Stored data
──────

(* ===== verification/FieldUpdates.v ===== *)
(** * FieldUpdates: the writes of a field index

    [insert], [insert_many], [set], [remove] and [remove_all_for_rows] of
    [src/minnal_db/src/index/field/field_index.rs], over the map from values to rows
    that the index stands for ([has_row]). *)
From S2P Require Import Prelude Slices Words Bytes OrdMap HashTable ArrayMerge Container ContainerStore Bitmap BitmapReads.
From S2P Require Import DirStorage BlobStore BlobStoreSpec OverlayBudget FieldIndex FieldChange.

(** ** Batches on one container *)

Lemma not_run_insert low c : not_run c → not_run (container_insert low c).1.
Proof. destruct c as [a|b|r]; cbn [container_insert]; [|by case_match|done]. case_match. by case_match. Qed.
Lemma not_run_remove `{Cpu} low c : not_run c → not_run (container_remove low c).1.
Proof. destruct c as [a|b|r]; cbn [container_remove]; [by case_match| |done]. case_match. by case_match. Qed.

Section batch.
Context `{Cpu} (step : Z → Container → Container * bool) (g : bool → bool).
Hypothesis Hstep : ∀ low c, container_wf c → u16 low → container_wf (step low c).1 ∧
  ∀ l, u16 l → container_contains (step low c).1 l = if decide (l = low) then g (container_contains c l) else container_contains c l.
Hypothesis Hrun : ∀ low c, not_run c → not_run (step low c).1.
Hypothesis Hhonest : ∀ low, honest (step low).
Hypothesis Hg : ∀ b, g (g b) = g b.

Let run (lows : list Z) (p : Container * bool) : Container * bool :=
  foldl (λ p low, let '(c, i) := step low p.1 in (c, i || p.2)) p lows.

Lemma batch_spec lows : ∀ c b, container_wf c → not_run c → Forall u16 lows →
  container_wf (run lows (c, b)).1 ∧ not_run (run lows (c, b)).1 ∧
  (∀ l, u16 l → container_contains (run lows (c, b)).1 l = if decide (l ∈ lows) then g (container_contains c l) else container_contains c l) ∧
  ((run lows (c, b)).2 = false → (run lows (c, b)).1 = c ∧ b = false).
Proof using Hstep Hrun Hhonest Hg.
  induction lows as [|low lows IH]; intros c b Hc Hr Hl.
  { unfold run. cbn [foldl fst snd]. split_and!; [done|done| |done]. intros l _.
    by rewrite decide_False by apply not_elem_of_nil. }
  apply Forall_cons in Hl as [Hlow Hl]. unfold run in *. cbn [foldl fst snd].
  destruct (Hstep low c Hc Hlow) as [Hc' Hin']. pose proof (Hrun low c Hr) as Hr'. pose proof (Hhonest low c) as Hh.
  destruct (step low c) as [c' i]. cbn [fst snd] in *. destruct (IH c' (i || b) Hc' Hr' Hl) as (I1 & I2 & I3 & I4).
  split_and!; [done|done| |].
  - intros l Hlu. rewrite I3, Hin' by done. destruct (decide (l ∈ lows)) as [Hin|Hin].
    + destruct (decide (l ∈ low :: lows)) as [_|[]]; [|by right]. case_decide; [apply Hg|done].
    + destruct (decide (l ∈ low :: lows)) as [Hc'l|Hnot]; destruct (decide (l = low)) as [->|Hne]; [done| |by destruct Hnot; left|done].
      by apply elem_of_cons in Hc'l as [|].
  - intros Hf. destruct (I4 Hf) as [-> [-> ->]%orb_false_iff]. split; [by apply Hh|done].
Qed.
End batch.

Section closures.
Context `{Cpu}.
Lemma keeps_blobs_trans b1 b2 b3 : keeps_blobs b1 b2 → keeps_blobs b2 b3 → keeps_blobs b1 b3.
Proof using. intros (_ & S1 & G1) (W & S2 & G2). split; [done|]. split; [by eapply stable_trans|]. intros k. by rewrite G2, G1. Qed.

Lemma append_keeps b blob b' o l :
  blob_wf b → append_value blob b = Some (b', (o, l)) →
  keeps_blobs b b' ∧ 0 ≤ o ∧ u64 o ∧ 0 ≤ l < 2 ^ 32 ∧ o + l ≤ write_pos b' ∧ l = zlen blob ∧ zlen blob ≤ U32_MAX ∧
  value_slice b' o l = Some blob.
Proof using All.
  intros Hwf Ha. destruct (append_value_spec b blob b' o l Hwf Ha) as (Hw1 & Hm1 & _ & _ & _ & Ho & _ & Hl & Hp1 & Hsl & Hst).
  pose proof (kw_header _ (bw_keys _ Hwf)) as (_ & _ & _ & Hpos). change (u64 (write_pos b)) in Hpos.
  pose proof (kw_header _ (bw_keys _ Hw1)) as (_ & _ & _ & Hpos1). change (u64 (write_pos b')) in Hpos1.
  pose proof (zlen_nonneg blob) as Hz.
  assert (zlen blob ≤ U32_MAX) as Hu.
  { unfold append_value in Ha. apply bind_Some in Ha as (v & _ & Ha). apply bind_Some in Ha as (len & Hlen & _).
    unfold u32_len in Hlen. by destruct (Z.leb_spec (zlen blob) U32_MAX). }
  unfold u64, U32_MAX in *. split; [|lia || (split_and!; (done || lia))].
  split; [done|]. split; [split; [lia|done]|]. intros k. rewrite !get_ref_spec, Hm1 by done.
  destruct (blob_map b !! k) as [s|] eqn:E; [|done]. cbn [mbind option_bind].
  destruct (blob_map_bounds b k s Hwf E) as (_ & ? & ? & ?). apply Hst; lia.
Qed.

(** ** Encoding the changes of a slot *)

Lemma encode_changes_spec cs : om_wf cs → ∀ m blobs m' blobs',
  om_wf m → encode_changes cs m blobs = Some (m', blobs') →
  om_wf m' ∧ (∀ k, om_get k m' = match om_get k cs with Some None => None | _ => om_get k m end) ∧
  ∃ add, blobs' = blobs ++ add ∧ NoDup add.*1 ∧
    (∀ k bytes, (k, bytes) ∈ add ↔ ∃ c, om_get k cs = Some (Some c) ∧ encode_container c = Ok bytes) ∧
    ∀ k c, om_get k cs = Some (Some c) → ∃ bytes, encode_container c = Ok bytes.
Proof using.
  induction cs as [|[key o] cs IH]; intros Hcs m blobs m' blobs' Hm He.
  { cbn in He. apply (inj Some) in He. apply pair_equal_spec in He as [<- <-]. split; [done|]. split; [done|].
    exists []. rewrite app_nil_r. split; [done|]. split; [constructor|]. split; [|done]. intros k bytes.
    split; [by intros ?%elem_of_nil|]. by intros (c & ? & _). }
  pose proof Hcs as Hcs'. apply om_wf_cons in Hcs' as [Hlt Hcs'].
  assert (∀ k, om_get k ((key, o) :: cs) = if decide (k = key) then Some o else om_get k cs) as Hget by (intros k; by apply om_get_cons).
  assert (om_get key cs = None) as Hkey.
  { apply om_get_None; [done|]. intros a Hin. apply Hlt in Hin. by rewrite cmp_refl in Hin. }
  cbn [encode_changes] in He. destruct o as [c|].
  - destruct (encode_container c) as [bytes|] eqn:Ec; [|done].
    destruct (IH Hcs' _ _ _ _ Hm He) as (Hw & Hg & add & -> & Hnd & Hadd & Hall). split; [done|]. split.
    + intros k. rewrite Hg, Hget. destruct (decide (k = key)) as [->|]; [by rewrite Hkey|done].
    + exists ((key, bytes) :: add). rewrite <-app_assoc. split; [done|]. split.
      * rewrite fmap_cons. constructor; [|done]. intros Hin. apply list_elem_of_fmap in Hin as ([k b] & Hk & Hin). cbn in Hk. subst k.
        apply Hadd in Hin as (c' & Hc' & _). by rewrite Hkey in Hc'.
      * split.
        2:{ intros k c'. rewrite Hget. destruct (decide (k = key)); [intros [= <-]; by exists bytes|by apply Hall]. }
        intros k b. rewrite elem_of_cons, Hadd, Hget. destruct (decide (k = key)) as [->|Hne].
        { split; [|intros (c' & [= <-] & Hb); left; congruence]. intros [[= ->]|(c' & Hc' & _)]; [by exists c|by rewrite Hkey in Hc']. }
        split; [|by right]. by intros [[= -> _]|].
  - destruct (IH Hcs' _ _ _ _ (om_remove_wf key m Hm) He) as (Hw & Hg & add & -> & Hnd & Hadd & Hall). split; [done|]. split.
    + intros k. rewrite Hg, Hget, om_get_remove by done. destruct (decide (k = key)) as [->|]; [by rewrite Hkey|done].
    + exists add. split; [done|]. split; [done|]. split.
      * intros k b. rewrite Hadd, Hget. destruct (decide (k = key)) as [->|]; [|done]. rewrite Hkey. split; by intros (c & ? & _).
      * intros k c. rewrite Hget. destruct (decide (k = key)); [done|]. apply Hall.
Qed.

Lemma encode_decode_container c bytes : encode_container c = Ok bytes → decode_container bytes = Ok c.
Proof using All.
  unfold encode_container, decode_container. destruct (rkyv_to_bytes c) as [b|] eqn:E; [|done]. intros [= <-].
  by rewrite (rkyv_roundtrip c b E).
Qed.
Lemma commit_set_spec f s es ch f' :
  core_wf f → set_ok f s es ch → u128 (sd_slot s) → commit_set f s = Some f' →
  settles f f' (sd_slot s) ∧ emptied f' = emptied f ∧
  (is_Some (overlay f' !! sd_slot s) ∨ ∃ k, is_Some (content f (sd_slot s) k)) ∧
  (overlay_ver f !! sd_slot s = Some (sd_ver s) → overlay f' = delete (sd_slot s) (overlay f)).
Proof using All.
  intros Hf Hok Hu Hrun. unfold commit_set in Hrun. apply bind_Some in Hrun as ([b new] & Hs & Hrun).
  destruct (set_slot_points f s es ch b new Hf Hok Hu Hs) as (Hw & Hc & Hst & Hr & Hat).
  set (f1 := set_bitmaps b f) in *. pose proof (drop_unchanged_spec (sd_slot s) (sd_ver s) f1) as Hd.
  destruct (drop_overlay_entry_if_unchanged (sd_slot s) (sd_ver s) f1) as [f2 dropped]. apply (inj Some) in Hrun.
  destruct Hd as (E1 & E2 & E3 & E4 & E5 & E6 & Hd). set (slot := sd_slot s) in *.
  destruct Hok as [_ _ _ _ Hch _ Hkeys _ Hsame Hrest Hwhole Hlive]. fold slot in Hch, Hrest, Hwhole, Hlive.
  assert (∀ k, content f slot k = match om_get k (sc_containers ch) with Some o => o | None => stored_at (bitmaps f) slot k end) as Hcont
    by (intros k; unfold content, overlay_at; by rewrite Hch).
  destruct dropped; subst f'.
  - destruct Hd as (Hver & Ho & Hv). cbn [f1 set_bitmaps overlay overlay_ver] in Ho, Hv.
    split; [|split; [done|split; [|done]]].
    2:{ right. specialize (Hlive Hver). destruct (slot_not_empty f slot Hf) as (h & l & _ & Hh); [by exists ch| |].
        - unfold slot_is_empty. by rewrite Hch.
        - exists h. unfold member_at in Hh. by destruct (content f slot h). }
    apply settles_intro; rewrite ?E3; try done.
    + intros s' Hne. by rewrite Ho, Hv, !lookup_delete_ne.
    + intros k. rewrite Hcont. unfold content, overlay_at. rewrite Ho, lookup_delete_eq, E3. cbn [mbind option_bind f1 bitmaps set_bitmaps].
      rewrite Hat. destruct (om_get k (sc_containers ch)) as [o|] eqn:Eo; [|by apply Hrest].
      destruct (Hwhole k Hver) as (v & Hin & Hvk); [by eexists|]. symmetry. by apply (Hsame k v o).
    + by rewrite Ho, lookup_delete_eq, Hv, lookup_delete_eq.
  - destruct Hd as [Hver ->]. unfold drop_staged_containers. change (overlay f1 !! slot) with (overlay f !! slot). rewrite Hch.
    pose proof (cf_overlay _ Hf _ _ Hch) as Hchw.
    pose proof (drop_containers_spec (sd_containers s) Hkeys ch 0 (cw_sorted _ _ _ Hchw)) as Hdc.
    destruct (foldl drop_container (ch, 0) (sd_containers s)) as [ch' freed]. cbn [fst] in Hdc. destruct Hdc as (Hw' & He' & Hk').
    split; [|split; [done|split]]; [|left; cbn; rewrite lookup_insert_eq; by eexists|by intros Hver'; destruct Hver].
    assert (∀ c0 k, om_get k (sc_containers (mk_changes (sc_containers ch') (sc_ver ch') (sc_empty ch') c0)) = om_get k (sc_containers ch')) as _ by done.
    apply settles_intro; try done.
    + intros s' Hne. cbn. by rewrite lookup_insert_ne.
    + intros k. rewrite Hcont. unfold content, overlay_at. cbn [overlay charge_bytes set_overlay f1 set_bitmaps bitmaps].
      rewrite lookup_insert_eq. cbn [mbind option_bind sc_containers]. rewrite Hat.
      destruct (Hk' k) as [((v & Hin & Hvk) & -> & _)|(Hno & -> & _)].
      * destruct (om_get k (sc_containers ch)) as [o|] eqn:Eo; [symmetry; by apply (Hsame k v o)|by apply Hrest].
      * destruct (om_get k (sc_containers ch)) as [o|] eqn:Eo; [done|by apply Hrest].
    + cbn [overlay charge_bytes set_overlay]. rewrite lookup_insert_eq. split; [done|]. exists ch. split; [done|].
      split; [done|]. split; [done|]. cbn [sc_containers sc_ver]. intros k.
      destruct (Hk' k) as [(_ & -> & ->)|(_ & -> & ->)]; [by right|by left].
Qed.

──────

◆ **EXERCISE PROMPT**:
Where the word "Hcont" occurs in a line of the records, copy that line.

◆ **TASK ANSWER**:
  assert (∀ k, content f slot k = match om_get k (sc_containers ch) with Some o => o | None => stored_at (bitmaps f) slot k end) as Hcont
    + intros k. rewrite Hcont. unfold content, overlay_at. rewrite Ho, lookup_delete_eq, E3. cbn [mbind option_bind f1 bitmaps set_bitmaps].
    + intros k. rewrite Hcont. unfold content, overlay_at. cbn [overlay charge_bytes set_overlay f1 set_bitmaps bitmaps].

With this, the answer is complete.